Além do lobby, os refinadores iniciaram uma campanha pública para dissuadir os americanos de comer açúcar cru. Uma das suas propagandas comuns mostrava um inseto nojento que supostamente habitava o açúcar cru e causava uma doença chamada de "coceira de confeiteiro" naqueles que o manipulavam. Outros panfletos sugeriam que as fábricas cubanas operadas por escravos ou trabalhadores chineses iriam "dar às pessoas açúcar cheios de bichos e sujeira cubana".

O objetivo real dos refinadores, é claro, não era a saúde dos americanos; era maximizar seus lucros na venda de açúcar. Graçar em parte à sua influência sobre a política de impostos e aos novos métodos alfandegários, os grandes refinadores foram rapidamente capazes de formar a Sugar Trust, um dos mais notórios e bem-sucedidos monopólios da história. No início do século XX, a crença nos benefícios à saúde do açúcar refinado era tão difundida que aumentar o consumo de açúcar dos americanos tornou-se um objetivo da política federal.
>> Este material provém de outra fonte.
(** Every [return] of a handler is the call of one response helper on [res];
    [Reply] records which helper is called and with which arguments, and
    [respond] runs it. *)
Inductive Reply :=
  | Send (message : string) (status : Z) (data : Payload)
  | Unauthorized (message : string)
  | NotFound (message : string)
  | BadRequest (message : string)
  | ValidationErrors (errors : json)
  | Caught (errorObject : json).

(** The body of every [catch] block. *)
Definition caught (errorObject : json) : Response :=
  {| statusCode := 500;
     body := JObject [("errorObject", errorObject);
                      ("message", JString "Error - Something Went Wrong.");
                      ("status", JNumber 500)] |}.

Section Controller.

Context {Request Store : Type} (E : Env Request Store).

(** [send] declares three parameters; the surplus fourth argument of the
    call sites is dropped by the call. *)
Definition respond (r : Reply) : Response :=
  match r with
  | Send message status _ => responses.send (Some message) (Some status)
  | Unauthorized message => responses.unauthorized (Some message)
  | NotFound message => responses.notFound (Some message)
  | BadRequest message => responses.badRequest (Some message)
  | ValidationErrors errors => validationErrors E errors
  | Caught errorObject => caught errorObject
  end.

(** *** Handler computations

    A computation runs on the store and the log of data-store calls issued
    so far, and either returns or throws. *)
Definition M (A : Type) : Type :=
  Store * list Call -> outcome A * (Store * list Call).

Definition ret {A} (a : A) : M A := fun w => (Ok a, w).

Definition bind {A B} (c : M A) (k : A -> M B) : M B :=
  fun w =>
    match c w with
    | (Ok a, w') => k a w'
    | (Throw e, w') => (Throw e, w')
    end.

(** A helper call that does not touch the store. *)
Definition call {A} (r : outcome A) : M A := fun w => (r, w).

(** [await AuthController.user(req, res)]. *)
Definition auth (req : Request) : M (option User) :=
  fun w => (AuthController_user E req (fst w), w).

(** [await db.<model>.find...]: logged, store untouched. *)
Definition db_read {A} (c : Call) (f : Store -> outcome A) : M A :=
  fun w => (f (fst w), (fst w, (snd w ++ [c])%list)).

(** [await db.<model>.{create,update,delete}]: logged, store replaced. *)
Definition db_write {A} (c : Call) (f : Store -> outcome A * Store) : M A :=
  fun w => let '(r, s') := f (fst w) in (r, (s', (snd w ++ [c])%list)).

(** [try { body } catch (errorObject) { return handler(errorObject) }]. *)
Definition try_catch {A} (body : M A) (handler : json -> A) : M A :=
  fun w =>
    match body w with
    | (Ok a, w') => (Ok a, w')
    | (Throw e, w') => (Ok (handler e), w')
    end.

End Controller.

Arguments M Store A : clear implicits.
Arguments ret {Store A} a.
Arguments bind {Store A B} c k.
Arguments call {Store A} r.
Arguments try_catch {Store A} body handler.

Notation "'let*' x ':=' c 'in' k" := (bind c (fun x => k))
  (at level 10, x name, c at level 100, k at level 200).

(** ** LectureController *)

(** The handlers by name. *)

Inductive Handler :=
  | h_get | h_updateLecture | h_deleteLecture | h_getLinks
  | h_createLink | h_updateLink | h_deleteLink.

(** The mutating operations; [get] and [getLinks] only read. *)
Definition mutating (h : Handler) : bool :=
  match h with
  | h_get | h_getLinks => false
  | _ => true
  end.

(** The handlers that also resolve a link ([linkId]). *)
Definition takes_link (h : Handler) : bool :=
  match h with
  | h_updateLink | h_deleteLink => true
  | _ => false
  end.

(** The message of the role check of each mutating handler. *)
Definition role_message (h : Handler) : string :=
  match h with
  | h_updateLecture => "Unauthorized cannot update a lecture."
  | h_deleteLecture => "Unauthorized cannot delete a lecture."
  | h_createLink => "Unauthorized cannot create a link."
  | h_updateLink => "Unauthorized cannot update a link."
  | h_deleteLink => "Unauthorized cannot delete a link."
  | h_get | h_getLinks => ""
  end.

Section LectureController.

Context {Request Store : Type} (E : Env Request Store).

(** [!user || user.role !== UserRole.Admin]. *)
Definition not_admin (user : option User) : bool :=
  match user with
  | None => true
  | Some user => negb (bool_decide (user_role user = Admin))
  end.

Definition get_try (req : Request) : M Store Reply :=
  let* user := auth E req in
  let* lectureId := call (parameterExists E req "lectureId") in
  if negb (truthy lectureId) then ret (BadRequest "Invalid lectureId") else
  let* lecture := db_read (lectureData_findUnique_call lectureId)
                          (lectureData_findUnique E lectureId) in
  match lecture with
  | None => ret (NotFound "Lecture doesn't exist.")
  | Some lecture =>
      let moduleId := subject_moduleId (lecture_subject lecture) in
      let* module := db_read (module_findUnique_call moduleId)
                             (module_findUnique E moduleId) in
      if strict_neq (user_yearId_opt user) (module_yearId_opt module)
      then ret (Unauthorized "Unauthorized") else
      ret (Send ("lectureId [" +:+ toString lectureId +:+ "] - Data") 200
                (lecture_payload lecture))
  end.

Definition get (req : Request) : M Store Reply :=
  try_catch (get_try req) Caught.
Olhando para trás, para a transformação feita pela indústria do açúcar (uma substância comestível derivada de uma planta) em sacarose (uma molécula), também vemos as raízes do "nutricionismo" na política dos EUA. Essa é a idéia de que o que importa para a saúde humana não é a comida por si, mas sim um punhado de fatores bioquímicos isolados. Como os críticos Michael Pollan e Marion Nestle já argumentaram, o nutricionismo é melhor em ajudar a as empresas a venderem seus produtos como saudáveis ("Agora com ômega-3!") do que em promover o nosso bem-estar.

Hoje a indústria do açúcar permanece politicamente poderosa, com consequências tanto para a saúde pública quanto para o meio-ambiente. O jornal Miami Herald reportou nesse verão, por exemplo, que a indústria contribuiu com US$57 milhões para as eleições da Flórida nos últimos 22 anos; enquanto isso, os oficiais do estado encontram resistência contra seus esforços em fazer com que as companhias paguem pelos estragos feito aos Everglades (N.T.: parque nacional).

Se queremos verificar o poder da indústria açúcareira, estaremos bem-servidos ao reconhecer o longo registro – tanto passado quanto presente – das suas maquinações.